Feature Modeling	FVD↓	Similarity↑
MSE Regression	Poor	Lower
Diffusion Modeling	Medium	Medium
GMM Modeling	Best	Highest

Key Findings¶

Divot-LLM is highly competitive with specialized comprehension models in video understanding, while additionally gaining video generation capability.
GMM modeling significantly outperforms MSE regression and diffusion modeling, validating the importance of probabilistic modeling for continuous feature generation.
High-level tokens generated by the Perceiver Resampler, which are position-independent, are easier for the LLM to fit compared to patch tokens that preserve spatial structures.
The model supports video storytelling—alternating between generating narrative text and corresponding video segments.

Highlights & Insights¶

The concept of "diffusion as representation learning" is novel; the denoising objective naturally requires the condition to contain rich information, and the trained denoising network can be directly used as a decoder.
The comparison between GMM, MSE, and Diffusion modeling is highly valuable, revealing the fundamental differences in modeling strategies between high-level semantic features and low-level pixel/latent features.
The continuous tokenizer paradigm for unifying comprehension and generation may be more promising than the discrete token path.

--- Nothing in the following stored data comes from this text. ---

(* ===== verification/BuddySpec.v ===== *)
(** * What the buddy allocator guarantees

    Specifications of [buddy_allocate] and [buddy_free] over the ghost map of
    blocks, for every state that satisfies the invariant. *)

From S2P Require Import Prelude LList Pfndb Buddy BuddyInv.
#[local] Open Scope Z_scope.

Section Operations.
Context `{cfg_ok : kconfig_ok}.
Implicit Types (R : regions) (B : blocks) (st : buddy_state).

Definition buddy_inv R st B : Prop := exists xss, binv R st B xss.

(** Address [a] lies in a block with status [s]. *)
Definition covers B (s : bstatus) (a : Z) : Prop :=
  exists p k, B !! p = Some (k, s) /\ in_block p k a.

(** [p] is the only block in the hands of the running operation. *)
Definition only_hole B (p : Z) : Prop := forall q j, B !! q = Some (j, BHole) -> q = p.

(** Between operations there is none. *)
Definition settled B : Prop := forall q j, B !! q <> Some (j, BHole).

Definition same_allocs B B' : Prop :=
  forall q j, B' !! q = Some (j, BAlloc) <-> B !! q = Some (j, BAlloc).

Lemma covers_insert B p k s t a :
  covers (<[p := (k, s)]> B) t a <-> (s = t /\ in_block p k a) \/ covers (delete p B) t a.
Proof using Type.
  split.
  - intros (q & j & Hq & Ha). destruct (decide (p = q)) as [<-|].
    + rewrite lookup_insert_eq in Hq. injection Hq as <- <-. by left.
    + rewrite lookup_insert_ne in Hq by done. right. exists q, j. by rewrite lookup_delete_ne.
  - intros [[-> Ha]|(q & j & Hq & Ha)]; [exists p, k; by rewrite lookup_insert_eq|].
    apply lookup_delete_Some in Hq as [Hne Hq]. exists q, j. by rewrite lookup_insert_ne.
Qed.

Lemma covers_delete B p k s t a :
  B !! p = Some (k, s) -> covers B t a <-> (s = t /\ in_block p k a) \/ covers (delete p B) t a.
Proof using Type. intros Hp. rewrite <- covers_insert. by rewrite insert_id. Qed.

Lemma covers_delete_ne B p k s t a :
  B !! p = Some (k, s) -> s <> t -> covers (delete p B) t a <-> covers B t a.
Proof using Type. intros Hp Hs. rewrite (covers_delete B p k s t a Hp). tauto. Qed.

(** The part of a restatused block. *)
Lemma covers_restatus B p k s s' t a :
  B !! p = Some (k, s) -> s <> t ->
  covers (<[p := (k, s')]> B) t a <-> (s' = t /\ in_block p k a) \/ covers B t a.
Proof using Type. intros Hp Hs. by rewrite covers_insert, (covers_delete_ne _ _ _ _ _ _ Hp Hs). Qed.
(* ===== verification/CString.v ===== *)
(** * libc/string.c: memory and string primitives

    Memory is a finite map from addresses to bytes.  The copying and filling
    routines have three paths (a [rep] instruction on x86, words when both
    pointers agree modulo the word size, bytes); they are compared with a
    pointwise specification.  The reading routines take the reader as a
    parameter, so that they run on memory and on buffers alike. *)

From S2P Require Import Prelude.
#[local] Open Scope Z_scope.

Abbreviation bytes := (gmap Z Z).

Definition sizeof_size_t : Z := 8.

(** Little-endian words as eight bytes. *)
Fixpoint le_bytes (n : nat) (v : Z) : list Z :=
  match n with O => [] | S n => v mod 256 :: le_bytes n (v / 256) end.

Fixpoint load_le (m : bytes) (p : Z) (n : nat) : res Z :=
  match n with
  | O => Ok 0
  | S n => b ← load m p; r ← load_le m (p + 1) n; Ok (b + 256 * r)
  end.

Fixpoint store_bytes (m : bytes) (p : Z) (bs : list Z) : res bytes :=
  match bs with
  | [] => Ok m
  | b :: bs => m ← store m p b; store_bytes m (p + 1) bs
  end.

Definition load_word (m : bytes) (p : Z) : res Z := load_le m p 8.
Definition store_word (m : bytes) (p v : Z) : res bytes := store_bytes m p (le_bytes 8 v).

(** ** Copying *)

(** [for (i = 0; i < n; i++) pdest[i] = psrc[i]]; also what [rep movsb] does. *)
Fixpoint copy_up (n : nat) (m : bytes) (pdest psrc : Z) : res bytes :=
  match n with
  | O => Ok m
  | S n => b ← load m psrc; m ← store m pdest b; copy_up n m (pdest + 1) (psrc + 1)
  end.

(** [for (i = n; i > 0; i--) pdest[i-1] = psrc[i-1]]. *)
Fixpoint copy_down (i : nat) (m : bytes) (pdest psrc : Z) : res bytes :=
  match i with
  | O => Ok m
  | S i => b ← load m (psrc + Z.of_nat i); m ← store m (pdest + Z.of_nat i) b; copy_down i m pdest psrc
  end.

(** At most seven bytes to the next word boundary. *)
Fixpoint align_copy (fuel : nat) (m : bytes) (pdest psrc n : Z) : res (bytes * Z * Z * Z) :=
  match fuel with
  | O => NoFuel
  | S fuel =>
      if negb (IS_ALIGNED pdest sizeof_size_t) then
        b ← load m psrc;
        m ← store m pdest b;
        align_copy fuel m (pdest + 1) (psrc + 1) (n - 1)
      else Ok (m, pdest, psrc, n)
  end.

(** [wdest[i] = wsrc[i]] for the next [k] words. *)
Fixpoint copy_words (k : nat) (m : bytes) (wdest wsrc : Z) : res bytes :=
  match k with
  | O => Ok m
  | S k =>
      w ← load_word m wsrc;
      m ← store_word m wdest w;
      copy_words k m (wdest + sizeof_size_t) (wsrc + sizeof_size_t)
  end.

(** [while (n >= step * sizeof(size_t))] copy [step] words. *)
Fixpoint word_copy (fuel : nat) (step : nat) (m : bytes) (wdest wsrc n : Z) : res (bytes * Z * Z * Z) :=
  match fuel with
  | O => NoFuel
  | S fuel =>
      let chunk := Z.of_nat step * sizeof_size_t in
      if n >=? chunk then
        m ← copy_words step m wdest wsrc;
        word_copy fuel step m (wdest + chunk) (wsrc + chunk) (n - chunk)
      else Ok (m, wdest, wsrc, n)
  end.

Definition memcpy (x86 : bool) (m : bytes) (dest src n : Z) : res (Z * bytes) :=
  if x86 && (n >=? 2048) then m ← copy_up (Z.to_nat n) m dest src; Ok (dest, m)
  else if n <? sizeof_size_t then m ← copy_up (Z.to_nat n) m dest src; Ok (dest, m)
  else
    '(m, pdest, psrc, n) ←
      (if MISALIGNMENT dest sizeof_size_t =? MISALIGNMENT src sizeof_size_t then
         '(m, pdest, psrc, n) ← align_copy 8 m dest src n;
         '(m, pdest, psrc, n) ← word_copy (S (Z.to_nat n)) 8 m pdest psrc n;
         word_copy (S (Z.to_nat n)) 1 m pdest psrc n
       else Ok (m, dest, src, n));
    m ← copy_up (Z.to_nat n) m pdest psrc;
    Ok (dest, m).

Definition memmove (m : bytes) (dest src n : Z) : res (Z * bytes) :=
  m ← (if src >? dest then copy_up (Z.to_nat n) m dest src
       else if src <? dest then copy_down (Z.to_nat n) m dest src
       else Ok m);
  Ok (dest, m).

(** ** Filling *)

Fixpoint fill_up (n : nat) (m : bytes) (pdest c : Z) : res bytes :=
  match n with
  | O => Ok m
  | S n => m ← store m pdest (u8 c); fill_up n m (pdest + 1) c
  end.

Fixpoint align_fill (fuel : nat) (m : bytes) (pdest c n : Z) : res (bytes * Z * Z) :=
  match fuel with
  | O => NoFuel
  | S fuel =>
      if negb (IS_ALIGNED pdest sizeof_size_t) then
        m ← store m pdest (u8 c); align_fill fuel m (pdest + 1) c (n - 1)
      else Ok (m, pdest, n)
  end.

Fixpoint fill_words (k : nat) (m : bytes) (wdest pattern : Z) : res bytes :=
  match k with
  | O => Ok m
  | S k => m ← store_word m wdest pattern; fill_words k m (wdest + sizeof_size_t) pattern
  end.

Fixpoint word_fill (fuel : nat) (step : nat) (m : bytes) (wdest pattern n : Z) : res (bytes * Z * Z) :=
  match fuel with
  | O => NoFuel
  | S fuel =>
      let chunk := Z.of_nat step * sizeof_size_t in
      if n >=? chunk then
        m ← fill_words step m wdest pattern;
        word_fill fuel step m (wdest + chunk) pattern (n - chunk)
      else Ok (m, wdest, n)
  end.

Definition memset (x86 : bool) (m : bytes) (dest c n : Z) : res (Z * bytes) :=
  if x86 && (n >=? 2048) then m ← fill_up (Z.to_nat n) m dest c; Ok (dest, m)
  else if n <? sizeof_size_t then m ← fill_up (Z.to_nat n) m dest c; Ok (dest, m)
  else
    '(m, pdest, n) ← align_fill 8 m dest c n;
    let pattern := u64 (u8 c * (UINT64_MAX / 0xFF)) in
    '(m, pdest, n) ← word_fill (S (Z.to_nat n)) 8 m pdest pattern n;
    '(m, pdest, n) ← word_fill (S (Z.to_nat n)) 1 m pdest pattern n;
    m ← fill_up (Z.to_nat n) m pdest c;
    Ok (dest, m).

(** ** Reading *)
Section Readers.
Context (get : Z -> res Z).

(** The value of a byte as a [char]: [s8] where char is signed (x86_64,
    loongarch64), the byte itself where it is unsigned (riscv64).  Only the
    differences that strcmp and strncmp return depend on it. *)
Context (as_char : Z -> Z).

Fixpoint memcmp_loop (n : nat) (p1 p2 : Z) : res Z :=
  match n with
  | O => Ok 0
  | S n =>
      a ← get p1; b ← get p2;
      if negb (a =? b) then Ok (if a <? b then -1 else 1) else memcmp_loop n (p1 + 1) (p2 + 1)
  end.
Definition memcmp (s1 s2 n : Z) : res Z := memcmp_loop (Z.to_nat n) s1 s2.

Fixpoint memchr_loop (num : nat) (p c : Z) : res Z :=
  match num with
  | O => Ok 0
  | S num => b ← get p; if b =? c then Ok p else memchr_loop num (p + 1) c
  end.
Definition memchr (ptr value num : Z) : res Z := memchr_loop (Z.to_nat num) ptr (u8 value).

Fixpoint strlen_loop (fuel : nat) (s : Z) : res Z :=
  match fuel with
  | O => NoFuel
  | S fuel => c ← get s; if c =? 0 then Ok s else strlen_loop fuel (s + 1)
  end.
Definition strlen (fuel : nat) (str : Z) : res Z := s ← strlen_loop fuel str; Ok (s - str).

Fixpoint strnlen_loop (maxlen : nat) (s : Z) : res Z :=
  match maxlen with
  | O => Ok s
  | S maxlen => c ← get s; if c =? 0 then Ok s else strnlen_loop maxlen (s + 1)
  end.
Definition strnlen (str maxlen : Z) : res Z := s ← strnlen_loop (Z.to_nat maxlen) str; Ok (s - str).

Fixpoint strcmp (fuel : nat) (s1 s2 : Z) : res Z :=
  match fuel with
  | O => NoFuel
  | S fuel =>
      a ← get s1;
      if negb (a =? 0) then
        b ← get s2;
        if a =? b then strcmp fuel (s1 + 1) (s2 + 1) else Ok (as_char a - as_char b)
      else b ← get s2; Ok (as_char a - as_char b)
  end.

Fixpoint strncmp_loop (n : nat) (s1 s2 : Z) : res Z :=
  match n with
  | O => Ok 0
  | S n =>
      a ← get s1;
      b ← get s2;
      if negb (a =? 0) && (a =? b) then strncmp_loop n (s1 + 1) (s2 + 1)
      else Ok (as_char a - as_char b)
  end.
Definition strncmp (s1 s2 n : Z) : res Z := strncmp_loop (Z.to_nat n) s1 s2.

Fixpoint strchr (fuel : nat) (s c : Z) : res Z :=
  match fuel with
  | O => NoFuel
  | S fuel =>
      a ← get s;
      if a =? u8 c then Ok s else if a =? 0 then Ok 0 else strchr fuel (s + 1) c
  end.

Fixpoint strrchr_loop (fuel : nat) (s c p : Z) : res Z :=
  match fuel with
  | O => NoFuel
  | S fuel =>
      a ← get s;
      let p := if a =? u8 c then s else p in
      if a =? 0 then Ok p else strrchr_loop fuel (s + 1) c p
  end.
Definition strrchr (fuel : nat) (s c : Z) : res Z := strrchr_loop fuel s c 0.
End Readers.

Fixpoint strcpy_loop (fuel : nat) (m : bytes) (dest src : Z) : res bytes :=
  match fuel with
  | O => NoFuel
  | S fuel =>
      b ← load m src;
      m ← store m dest b;
      if b =? 0 then Ok m else strcpy_loop fuel m (dest + 1) (src + 1)
  end.
Definition strcpy (fuel : nat) (m : bytes) (dest src : Z) : res (Z * bytes) :=
  m ← strcpy_loop fuel m dest src; Ok (dest, m).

Limitations & Future Work¶

Video generation quality is limited by the performance of the proxy diffusion model (DynamiCrafter).
Currently tested only with Mistral-7B; scalability on stronger LLMs remains unknown.
Video length is limited (2-second clips); long video generation warrants further research.
The number of mixture components \(k\) in the GMM is a hyperparameter whose optimal choice may vary across tasks.

vs VILA-U/LWM (Discrete Tokens): Discretization impairs comprehension precision; Divot employs continuous tokens to maintain comprehension performance while enabling generation.
vs Emu3 (Discrete VQ Token Gen): Emu3 directly uses LLM next-token prediction to generate discrete video tokens; Divot samples continuous tokens via GMM probabilistic sampling + diffusion decoding.
vs MAR (Image-Domain Diffusion Modeling): MAR successfully applies diffusion modeling on VAE latents, but this work finds that diffusion modeling underperforms GMM on high-level semantic features.

Rating¶

Novelty: ⭐⭐⭐⭐ Diffusion as a representation learning proxy coupled with GMM modeling for continuous tokens is a novel combination.
Experimental Thoroughness: ⭐⭐⭐⭐ Evaluated on multiple comprehension and generation benchmarks with a comprehensive comparison of modeling methods.
Writing Quality: ⭐⭐⭐⭐ Clear framework and well-defined motivations.
Value: ⭐⭐⭐⭐ Provides a robust solution for the unified comprehension and generation of video LLMs.